┌────────

(* ===== verification/Layout.v ===== *)
(** * The Sankey layout interface and the animation timings

    The d3-sankey layout is a library the code only calls; what the rest of
    [AlluvialDiagram.tsx] relies on is the order in which it stacks the
    source nodes ([sortedSources] of the animation, lines 230-285: the source
    nodes sorted by their [y0]).  [SankeyLayout] states that contract: the
    visual order is a permutation of the [sources] memo.  The instance
    [sortedLayout] takes the render's own sorted order, which d3-sankey keeps
    when it does not reorder the column.

    Also the [animationDurations] memo (lines 194-203). *)

From S2P Require Import Prelude Survey Categories.

(** What the animation needs from the layout: the top-to-bottom order of the
    source column, a permutation of the source values. *)
Class SankeyLayout := {
  visual_order : list SurveyResponse -> Field.t -> Field.t -> list string;
  visual_order_perm : forall data cs ct, visual_order data cs ct ≡ₚ sources data cs
}.

#[export] Instance sortedLayout : SankeyLayout.
Proof.
  refine {| visual_order := fun data cs _ => sortedSources data cs |}.
  intros data cs _. apply sortFor_Permutation.
Defined.

(** ** Timings *)

Record Durations := mkDurations {
  stepDuration : Q;
  pauseDuration : Q;
  categoryPauseDuration : Q;
  linkTransitionDuration : Q
}.

(** [animationDurations]: [settings.autoPlaySpeed || 3000] scaled by one half
    under [prefers-reduced-motion], each duration floored. *)
Definition animationDurations (autoPlaySpeed : Q) (prefersReducedMotion : bool) : Durations :=
  let baseSpeed := if Qeq_bool autoPlaySpeed 0 then 3000%Q else autoPlaySpeed in
  let reductionFactor := if prefersReducedMotion then (1 # 2)%Q else 1%Q in
  mkDurations
    (Qmax 800 (baseSpeed / 8 * reductionFactor))
    (Qmax 400 (baseSpeed / 12 * reductionFactor))
    (Qmax 1500 (baseSpeed / 3 * reductionFactor))
    (if prefersReducedMotion then 400 else 750).

(** The delay between two highlighted sources. *)
Definition tickDuration (d : Durations) : Q := stepDuration d + pauseDuration d.

Lemma visual_order_length `{SankeyLayout} data cs ct :
  length (visual_order data cs ct) = length (sources data cs).
Proof. apply Permutation_length, visual_order_perm. Qed.

(** The floors keep every tick at least 1.2 s apart and every category
    pause at least 1.5 s, whatever the speed setting. *)
Lemma animationDurations_bounds speed reduced :
  let d := animationDurations speed reduced in
  (1200 <= tickDuration d)%Q /\ (1500 <= categoryPauseDuration d)%Q.
Proof.
  unfold tickDuration; simpl.
  set (b := if Qeq_bool speed 0 then 3000%Q else speed).
  set (f := if reduced then (1 # 2)%Q else 1%Q).
  pose proof (Q.le_max_l 800 (b / 8 * f)). pose proof (Q.le_max_l 400 (b / 12 * f)).
  pose proof (Q.le_max_l 1500 (b / 3 * f)). split; lra.
Qed.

└────────

All lines of the listing holding the string "nodes" must be returned, copied as they stand.

    source nodes ([sortedSources] of the animation, lines 230-285: the source
    nodes sorted by their [y0]).  [SankeyLayout] states that contract: the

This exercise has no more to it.